Task instructions |
In the listing below, locate the line that contains "with other letters" and the line that contains "Definition toUpperCase (s". Restate word for word those two lines and every line between them, and nothing else.
════
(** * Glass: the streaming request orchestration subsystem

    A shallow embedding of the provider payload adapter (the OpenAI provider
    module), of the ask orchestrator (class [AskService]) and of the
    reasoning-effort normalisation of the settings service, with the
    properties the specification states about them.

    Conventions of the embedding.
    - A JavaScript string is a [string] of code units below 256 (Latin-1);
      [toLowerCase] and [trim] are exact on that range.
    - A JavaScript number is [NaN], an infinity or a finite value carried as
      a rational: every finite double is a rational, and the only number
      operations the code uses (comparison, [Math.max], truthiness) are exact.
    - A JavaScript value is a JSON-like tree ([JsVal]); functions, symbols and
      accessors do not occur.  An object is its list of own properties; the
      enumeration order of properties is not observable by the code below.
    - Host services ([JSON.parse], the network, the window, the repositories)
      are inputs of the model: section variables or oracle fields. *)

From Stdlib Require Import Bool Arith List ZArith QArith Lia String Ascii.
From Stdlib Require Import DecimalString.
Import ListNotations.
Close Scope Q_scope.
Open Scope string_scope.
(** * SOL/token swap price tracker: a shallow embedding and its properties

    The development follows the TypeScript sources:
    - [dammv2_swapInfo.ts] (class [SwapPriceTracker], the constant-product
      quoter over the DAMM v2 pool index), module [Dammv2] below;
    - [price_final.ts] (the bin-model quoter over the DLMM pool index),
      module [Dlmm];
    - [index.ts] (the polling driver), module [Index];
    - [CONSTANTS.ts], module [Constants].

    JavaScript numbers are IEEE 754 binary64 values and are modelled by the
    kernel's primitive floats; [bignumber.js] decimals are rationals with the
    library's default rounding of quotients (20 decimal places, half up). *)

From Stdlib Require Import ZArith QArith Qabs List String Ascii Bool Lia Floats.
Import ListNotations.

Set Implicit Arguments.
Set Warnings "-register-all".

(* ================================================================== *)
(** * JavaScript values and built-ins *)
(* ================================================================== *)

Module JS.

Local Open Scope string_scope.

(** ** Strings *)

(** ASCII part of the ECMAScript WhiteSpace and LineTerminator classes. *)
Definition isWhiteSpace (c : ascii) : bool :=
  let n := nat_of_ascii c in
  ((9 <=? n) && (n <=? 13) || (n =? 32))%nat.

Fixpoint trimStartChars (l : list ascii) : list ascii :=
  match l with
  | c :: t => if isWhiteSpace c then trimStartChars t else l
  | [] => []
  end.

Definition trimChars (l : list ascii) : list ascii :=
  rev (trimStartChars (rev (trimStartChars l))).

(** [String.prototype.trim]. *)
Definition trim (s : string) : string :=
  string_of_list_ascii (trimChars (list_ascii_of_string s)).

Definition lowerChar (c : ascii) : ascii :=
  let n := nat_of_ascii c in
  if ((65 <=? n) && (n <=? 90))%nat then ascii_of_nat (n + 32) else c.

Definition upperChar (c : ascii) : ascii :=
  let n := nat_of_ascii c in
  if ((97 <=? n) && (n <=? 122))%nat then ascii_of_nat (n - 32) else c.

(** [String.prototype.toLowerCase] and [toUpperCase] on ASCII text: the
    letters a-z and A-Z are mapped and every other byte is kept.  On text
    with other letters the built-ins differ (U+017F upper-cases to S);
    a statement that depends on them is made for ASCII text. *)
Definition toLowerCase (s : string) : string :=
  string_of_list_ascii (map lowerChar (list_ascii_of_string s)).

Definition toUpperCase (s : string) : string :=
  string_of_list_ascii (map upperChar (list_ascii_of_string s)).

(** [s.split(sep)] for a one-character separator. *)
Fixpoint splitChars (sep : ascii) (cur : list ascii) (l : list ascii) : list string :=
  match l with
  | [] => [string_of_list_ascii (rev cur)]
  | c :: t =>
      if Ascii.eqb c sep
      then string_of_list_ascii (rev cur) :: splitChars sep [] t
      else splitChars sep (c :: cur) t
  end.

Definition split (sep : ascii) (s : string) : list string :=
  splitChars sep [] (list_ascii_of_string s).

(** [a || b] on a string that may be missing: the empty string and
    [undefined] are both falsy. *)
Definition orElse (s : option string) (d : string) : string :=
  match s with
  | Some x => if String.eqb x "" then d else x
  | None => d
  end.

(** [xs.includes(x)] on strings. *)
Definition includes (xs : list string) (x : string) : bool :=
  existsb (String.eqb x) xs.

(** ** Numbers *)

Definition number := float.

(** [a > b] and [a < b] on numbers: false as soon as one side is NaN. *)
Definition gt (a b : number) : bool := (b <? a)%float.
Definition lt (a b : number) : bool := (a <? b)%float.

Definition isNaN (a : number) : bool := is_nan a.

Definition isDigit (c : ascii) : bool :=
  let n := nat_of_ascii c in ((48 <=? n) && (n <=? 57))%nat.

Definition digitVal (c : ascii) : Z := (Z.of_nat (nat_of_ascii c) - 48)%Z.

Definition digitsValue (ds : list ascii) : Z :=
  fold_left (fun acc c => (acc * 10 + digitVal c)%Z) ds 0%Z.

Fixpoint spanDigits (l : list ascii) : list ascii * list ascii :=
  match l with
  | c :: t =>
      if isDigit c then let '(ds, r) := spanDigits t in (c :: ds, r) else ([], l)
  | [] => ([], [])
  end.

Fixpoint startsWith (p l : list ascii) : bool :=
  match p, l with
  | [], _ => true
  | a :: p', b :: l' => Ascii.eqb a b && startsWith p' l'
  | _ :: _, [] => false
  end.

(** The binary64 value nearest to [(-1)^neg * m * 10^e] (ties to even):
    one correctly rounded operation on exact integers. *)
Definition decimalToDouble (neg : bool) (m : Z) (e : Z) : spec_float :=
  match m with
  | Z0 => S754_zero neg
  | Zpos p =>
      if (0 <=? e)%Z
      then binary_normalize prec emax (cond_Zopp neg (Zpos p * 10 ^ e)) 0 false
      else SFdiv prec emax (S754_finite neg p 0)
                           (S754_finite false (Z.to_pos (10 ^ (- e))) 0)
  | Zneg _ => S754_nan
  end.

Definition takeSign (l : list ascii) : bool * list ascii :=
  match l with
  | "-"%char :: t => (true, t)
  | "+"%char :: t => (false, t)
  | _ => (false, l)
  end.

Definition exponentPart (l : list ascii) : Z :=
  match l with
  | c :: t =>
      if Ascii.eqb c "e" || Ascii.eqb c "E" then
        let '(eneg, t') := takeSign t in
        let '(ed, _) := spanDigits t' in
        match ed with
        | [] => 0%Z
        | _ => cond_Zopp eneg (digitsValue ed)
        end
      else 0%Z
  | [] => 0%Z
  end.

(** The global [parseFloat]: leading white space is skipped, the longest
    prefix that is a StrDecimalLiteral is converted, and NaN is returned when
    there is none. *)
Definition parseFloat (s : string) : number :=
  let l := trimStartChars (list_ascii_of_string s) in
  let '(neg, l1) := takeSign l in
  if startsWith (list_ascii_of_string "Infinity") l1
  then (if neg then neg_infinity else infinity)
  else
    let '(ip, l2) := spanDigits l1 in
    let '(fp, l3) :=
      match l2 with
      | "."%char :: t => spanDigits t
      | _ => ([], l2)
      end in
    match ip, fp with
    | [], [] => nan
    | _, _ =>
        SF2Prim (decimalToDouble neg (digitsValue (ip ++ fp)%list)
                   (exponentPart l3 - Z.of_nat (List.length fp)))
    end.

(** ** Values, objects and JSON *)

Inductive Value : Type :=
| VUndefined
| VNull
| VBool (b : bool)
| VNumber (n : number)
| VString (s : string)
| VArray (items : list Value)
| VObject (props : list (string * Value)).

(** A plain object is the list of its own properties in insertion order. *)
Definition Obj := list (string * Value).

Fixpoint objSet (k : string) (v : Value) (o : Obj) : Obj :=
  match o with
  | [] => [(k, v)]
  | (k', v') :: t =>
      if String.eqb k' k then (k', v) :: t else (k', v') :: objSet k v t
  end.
════
Reply to the task |
    with other letters the built-ins differ (U+017F upper-cases to S);
    a statement that depends on them is made for ASCII text. *)
Definition toLowerCase (s : string) : string :=
  string_of_list_ascii (map lowerChar (list_ascii_of_string s)).

Definition toUpperCase (s : string) : string :=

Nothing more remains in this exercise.